November 2nd, 2010 9:07 pm
MicheleAnna.Jordan
Yes, Terra, you can make a small amount. Just use a similar formula. For every pound of quince puree, use about 3/4 pound sugar. You can also just eyeball it, adding sugar and tasting until it simply tastes good. Then you don’t have to weigh it. If you have any difficulties, just email me and I’ll help you through it.
November 2nd, 2010 9:21 pm
MicheleAnna.Jordan
Yes, you can use a sieve or a fine-meshed strainer. It will be helpful if you have a sturdy wooden spoon or pestle to push the puree through. You can always borrow a food mill, you know
If you need quince, let me know.
November 2nd, 2010 9:22 pm
Annabel Ascher
Thank you so much for this! I love quince, it is such a wonderful old fashioned fruit. I will be looking for it in the market and use some of your recipes.

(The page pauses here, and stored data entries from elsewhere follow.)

(** [generateClips] run to completion: the final UI state and the effects
    in program order.  [Promise.all] issues every insert before any result
    is awaited, so all inserts appear even when one of them fails. *)
Definition generateClips (be : Backend) (videoId filePath : string) (st : UIState)
    : UIState * list Effect :=
  if Nat.eqb (List.length (clips st)) 0 then
    (st, [Alert "Please add some clips first"])
  else if existsb (fun clip => Qle_bool (duration clip) 0) (clips st) then
    (st, [Alert "Clip duration must be greater than 0 seconds"])
  else
    match currentUser be with
    | None =>
        (mkUI (clips st) (generatedClips st) false,
             [SetGenerating true; GetUser; ConsoleError;
              Alert "Failed to generate clips. Please try again.";
              SetGenerating false])
    | Some _ =>
        let rows := map (row_of videoId filePath) (clips st) in
        if forallb (insertOk be) rows then
          (mkUI [] (storedRows be) false,
           ([SetGenerating true; GetUser] ++ map Insert rows ++
            [LoadExistingClips; SetClips []; Alert "Clips created successfully!";
             SetGenerating false])%list)
        else
          (mkUI (clips st) (generatedClips st) false,
           ([SetGenerating true; GetUser] ++ map Insert rows ++
            [ConsoleError; Alert "Failed to generate clips. Please try again.";
             SetGenerating false])%list)
    end.

Definition is_persistence_call (e : Effect) : bool :=
  match e with GetUser | Insert _ | LoadExistingClips => true | _ => false end.

End Confirm.

(** ** The portrait export engine: [exportPortraitClip] *)
Module ExportJob.
Import JsNum Frame.

Inductive TrackKind := AudioTrack | VideoTrack.

(** A [MediaStreamTrack], identified by object identity. *)
Record Track := mkTrack { track_id : nat; track_kind : TrackKind }.

(** The fields of a persisted [VideoClip] that the export reads. *)
Record VideoClip := mkClip {
  clip_id : string;
  clip_title : string;
  start_time : Q;
  clip_duration : Q
}.

(** Observable actions of an export: React state setters, media element,
    recorder, track and timer calls, and the file save. *)
Inductive Effect :=
  | SetErrorMessage (msg : option string)
  | SetExportingClipId (id : option string)
  | SeekTo (t : Q)
  | RecorderStart (mimeType : string)
  | PlayCalled
  | SetTimeout (delay : Q)
  | TimerFired
  | RecorderStop
  | TrackStop (id : nat)
  | PauseSource
  | ChunkPushed
  | Download (title : string).

(** An awaited media event: fires after a latency, errors after a latency,
    or never happens. *)
Inductive Await := Fires (latency : Q) | Errors (latency : Q) | Never.

(** The browser as seen by [exportPortraitClip]. *)
Record Browser := mkBrowser {
  hasMediaRecorder : bool;          (* typeof window.MediaRecorder !== 'undefined' *)
  metadataEvent : Await;            (* onloadedmetadata / onerror of sourceVideo *)
  seekedEvent : option Q;           (* latency of onseeked; None: never fires *)
  hasCaptureStream : bool;          (* sourceVideo.captureStream is defined *)
  hasContext2d : bool;              (* canvas.getContext('2d') is non-null *)
  isTypeSupported : string -> bool; (* MediaRecorder.isTypeSupported *)
  canvasStreamTracks : list Track;  (* canvas.captureStream().getTracks() *)
  sourceStreamTracks : list Track   (* sourceVideo.captureStream().getTracks() *)
}.

Definition preferredMimeTypes : list string :=
  ["video/webm;codecs=vp9"; "video/webm;codecs=vp8"; "video/webm"]%string.

Definition is_audio (t : Track) : bool :=
  match track_kind t with AudioTrack => true | VideoTrack => false end.

Definition is_video (t : Track) : bool := negb (is_audio t).

(** [new MediaStream([...canvasStream.getVideoTracks(), ...audioTracks])]
    with [audioTracks = sourceStream.getAudioTracks()]: the composed stream
    holds the very same track objects, it does not clone them. *)
Definition composedTracks (b : Browser) : list nat :=
  map track_id (filter is_video (canvasStreamTracks b) ++
                filter is_audio (sourceStreamTracks b))%list.

Definition sourceTracks (b : Browser) : list nat :=
  map track_id (sourceStreamTracks b).

Definition msg_not_ready : string := "Video belum siap diekspor.".
Definition msg_no_recorder : string :=
  "Browser tidak mendukung MediaRecorder untuk ekspor 9:16.".
Definition msg_failed : string :=
  "Gagal membuat video potrait. Coba lagi di browser lain jika masalah berlanjut.".

(** Effects stamped with the time (in milliseconds) they happen at. *)
Definition Log := list (Q * Effect).

(** Outcome of [exportPortraitClip] up to [recorder.start()]. *)
Inductive Prepared :=
  | PrepReturned (t : Q) (log : Log)
  | PrepHung (t : Q) (log : Log)
  | PrepReady (t : Q) (mimeType : string) (log : Log).

(** The [catch] and [finally] blocks. *)
Definition caught (t : Q) (log : Log) : Prepared :=
  PrepReturned t (log ++ [(t, SetErrorMessage (Some msg_failed));
                          (t, SetExportingClipId None)])%list.

Definition prepare (b : Browser) (videoUrl : string) (clip : VideoClip) (t0 : Q)
    : Prepared :=
  if String.eqb videoUrl "" then
    PrepReturned t0 [(t0, SetErrorMessage (Some msg_not_ready))]
  else if negb (hasMediaRecorder b) then
    PrepReturned t0 [(t0, SetErrorMessage (Some msg_no_recorder))]
  else
    let log0 := [(t0, SetErrorMessage None);
                 (t0, SetExportingClipId (Some (clip_id clip)))] in
    match metadataEvent b with
    | Never => PrepHung t0 log0
    | Errors l => caught (t0 + l) log0
    | Fires l =>
        let t1 := t0 + l in
        let log1 := (log0 ++ [(t1, SeekTo (start_time clip))])%list in
        match seekedEvent b with
        | None => PrepHung t1 log1
        | Some l' =>
            let t2 := t1 + l' in
            if negb (hasCaptureStream b) then caught t2 log1
            else if negb (hasContext2d b) then caught t2 log1
            else match find (isTypeSupported b) preferredMimeTypes with
                 | None => caught t2 log1
                 | Some m => PrepReady t2 m log1
                 end
        end
    end.

(** Where the async function is suspended once recording has started. *)
Inductive Stage := AwaitPlay | AwaitRecording | Finished | Failed.

Inductive PromiseState := Pending | Resolved | Rejected.

(** The state of one export job from [recorder.start()] on. *)
Record Job := mkJob {
  now : Q;
  stage : Stage;
  recordingStopped : bool;
  recState : RecorderState;
  timer : option Q;            (* due time of the pending setTimeout *)
  onstopPending : bool;        (* recorder stopped, its stop event not yet fired *)
  recordingPromise : PromiseState;
  chunks : nat;
  viewOpen : bool;             (* the ClipCreator view is mounted *)
  log : Log
}.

November 4th, 2010 8:50 am
Frederique Lavoipierre
I adore quince! I haven’t tried making my own paste, however. How long does it keep?
November 4th, 2010 10:22 am
michel stong
This brought back wonderful memories of living in Roseland in the 1980′s and my wonderful neighbor who told me what I quince was, I didn’t know and then taught me how to make the most wonderful quince preserves. They are a Sonoma County treasure. Thanks for the great article.

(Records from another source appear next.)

(** * SimTradeData: incremental synchronisation and gap repair

    A shallow embedding of the core of the repository
    (batched writer, gap detector, data validator, sync manager)
    together with the properties its specification states about it.

    Conventions of the embedding
    - a Python [dict] with string keys is a [gmap string _]; a [dict] whose
      iteration order is observed (the writer's buffer, the result of
      [flush_all]) is an insertion-ordered association list;
    - a Python [set] is a [gset];
    - a function that may raise returns a [result]; a method that also
      mutates [self] or the store returns the new state next to it;
    - a [datetime.date] is its proleptic Gregorian ordinal where the code
      does date arithmetic (gap detector) and its (year, month, day) triple
      where the code reads the fields (sync manager). *)

From Stdlib Require Import ZArith List Bool String Lia Sorting.Sorted Permutation.
From stdpp Require Import base option list gmap strings sorting fin_maps.

Local Open Scope string_scope.
Local Open Scope list_scope.
Local Open Scope Z_scope.

(** ** Exceptions and results *)

Inductive exn : Type :=
| KeyError (key : string)
| ValueError (msg : string)
| TypeError (msg : string)
| ZeroDivisionError
| OperationalError (msg : string)
| ValidationError (msg : string).

Inductive result (A : Type) : Type :=
| Ok (a : A)
| Raise (e : exn).
Arguments Ok {A} a.
Arguments Raise {A} e.

Definition is_ok {A} (r : result A) : bool :=
  match r with Ok _ => true | Raise _ => false end.

Definition rbind {A B} (r : result A) (k : A -> result B) : result B :=
  match r with Ok a => k a | Raise e => Raise e end.

(** [try: body  except Exception as e: handler e] *)
Definition try_except {A} (body : result A) (handler : exn -> A) : A :=
  match body with Ok a => a | Raise e => handler e end.

(** ** Gap detector (sync/gap_detector.py) *)

Module GapDetector.

(** A [date] is the day number [date.toordinal()]; [d2 - d1] is a
    [timedelta] whose [.days] is the difference of the ordinals, and
    [d + timedelta(days=1)] is the next ordinal.  Python's upper bound on
    dates (9999-12-31, after which the sum is an [OverflowError]) is not
    represented: the sum is taken of a gap's end only while a missing
    date follows it in ascending order. *)
Definition date := Z.

Definition days (delta : Z) : Z := delta.
Definition plus_days (d : date) (n : Z) : date := d + n.

(** [_calculate_gap_severity] *)
Definition _calculate_gap_severity (start_date end_date : date) : string :=
  let gap_days := days (end_date - start_date) + 1 in
  if gap_days <=? 1 then "low"
  else if gap_days <=? 3 then "medium"
  else if gap_days <=? 7 then "high"
  else "critical".

(** The dict appended to [gaps].  [start_date] and [end_date] hold the
    dates whose [str] the code stores; the free-text [description], which
    renders the same two dates, is left out. *)
Record gap : Type := mk_gap {
  symbol : string;
  frequency : string;
  gap_type : string;
  start_date : date;
  end_date : date;
  gap_days : Z;
  severity : string
}.

Definition new_gap (sym freq : string) (s e : date) : gap :=
  {| symbol := sym; frequency := freq; gap_type := "date_missing";
     start_date := s; end_date := e;
     gap_days := days (e - s) + 1;
     severity := _calculate_gap_severity s e |}.

(** [sorted(missing_dates)] *)
Definition sorted (l : list date) : list date := merge_sort Z.le l.

(** The trading days that are not in [set(existing_dates)], in the order
    of [trading_days]. *)
Definition missing_dates (trading_days existing_dates : list date) : list date :=
  let existing_set : gset date := list_to_set existing_dates in
  filter (fun trading_day => trading_day ∉ existing_set) trading_days.

(** State of the merging loop: the gaps closed so far and the open gap
    ([current_gap_start], [current_gap_end]); the two variables are [None]
    together and set together. *)
Record loop_state : Type := mk_loop {
  gaps : list gap;
  current_gap : option (date * date)
}.

Definition loop_body (sym freq : string) (st : loop_state) (missing_date : date)
  : loop_state :=
  match current_gap st with
  | None => mk_loop (gaps st) (Some (missing_date, missing_date))
  | Some (current_gap_start, current_gap_end) =>
      if decide (missing_date = plus_days current_gap_end 1)
      then mk_loop (gaps st) (Some (current_gap_start, missing_date))
      else mk_loop (gaps st ++ [new_gap sym freq current_gap_start current_gap_end])
                   (Some (missing_date, missing_date))
  end.

Definition close_last (sym freq : string) (st : loop_state) : list gap :=
  match current_gap st with
  | Some (s, e) => gaps st ++ [new_gap sym freq s e]
  | None => gaps st
  end.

November 4th, 2010 10:28 am
Joan Simon
I love quince. My friend’s mom sends us quince candy from France.
November 4th, 2010 10:54 am
MicheleAnna.Jordan
Made correctly (basically, cooked long enough) and stored in a cool, dark cupboard it should keep for a year. I still have half a dozen 1/4 pint jars left from last year.
November 4th, 2010 10:54 am
Shana Ray
Quince paste is one of my favorite things to spread on baguettes and serve with some bubbles and any type of skinky cheese. It is definitely underrated and misinterpreted, so thanks for writing about it!
November 4th, 2010 10:54 am
Diane
While in Iran I fell in love with savory quince dishes. One is Quince (Beh) Dolma, usually stuffed with cooked basmati rice, many spices, nuts and dried fruits and baked in a tomato sauce until the quince is s tender.
Another favorite was like a stew served over basmati rice. Usually cubes of lamb, quince, onions, tomato sauce, saffron and cinnamon cooked until lamb was falling apart..wonderful.
Also, a quince or two on your countertop for several days makes the most wonderful aroma in your home.
November 4th, 2010 2:51 pm
Lynn
My maternal grandma made Quince Jam and I can taste it while reading your wonderful article. Thanks for the memory!
November 4th, 2010 9:07 pm
Merrilee Olson
There are still some wonderful apples around, so last week I made some quince and apple butter with vanilla. Heavenly! Can’t wait to get my hands on a lot more quince!
November 8th, 2010 6:03 pm
Nicolle
I have limited access to quince but must find it now because it will make the perfect Thanksgiving dish. The chicken with quince and Riesling sounds amazing.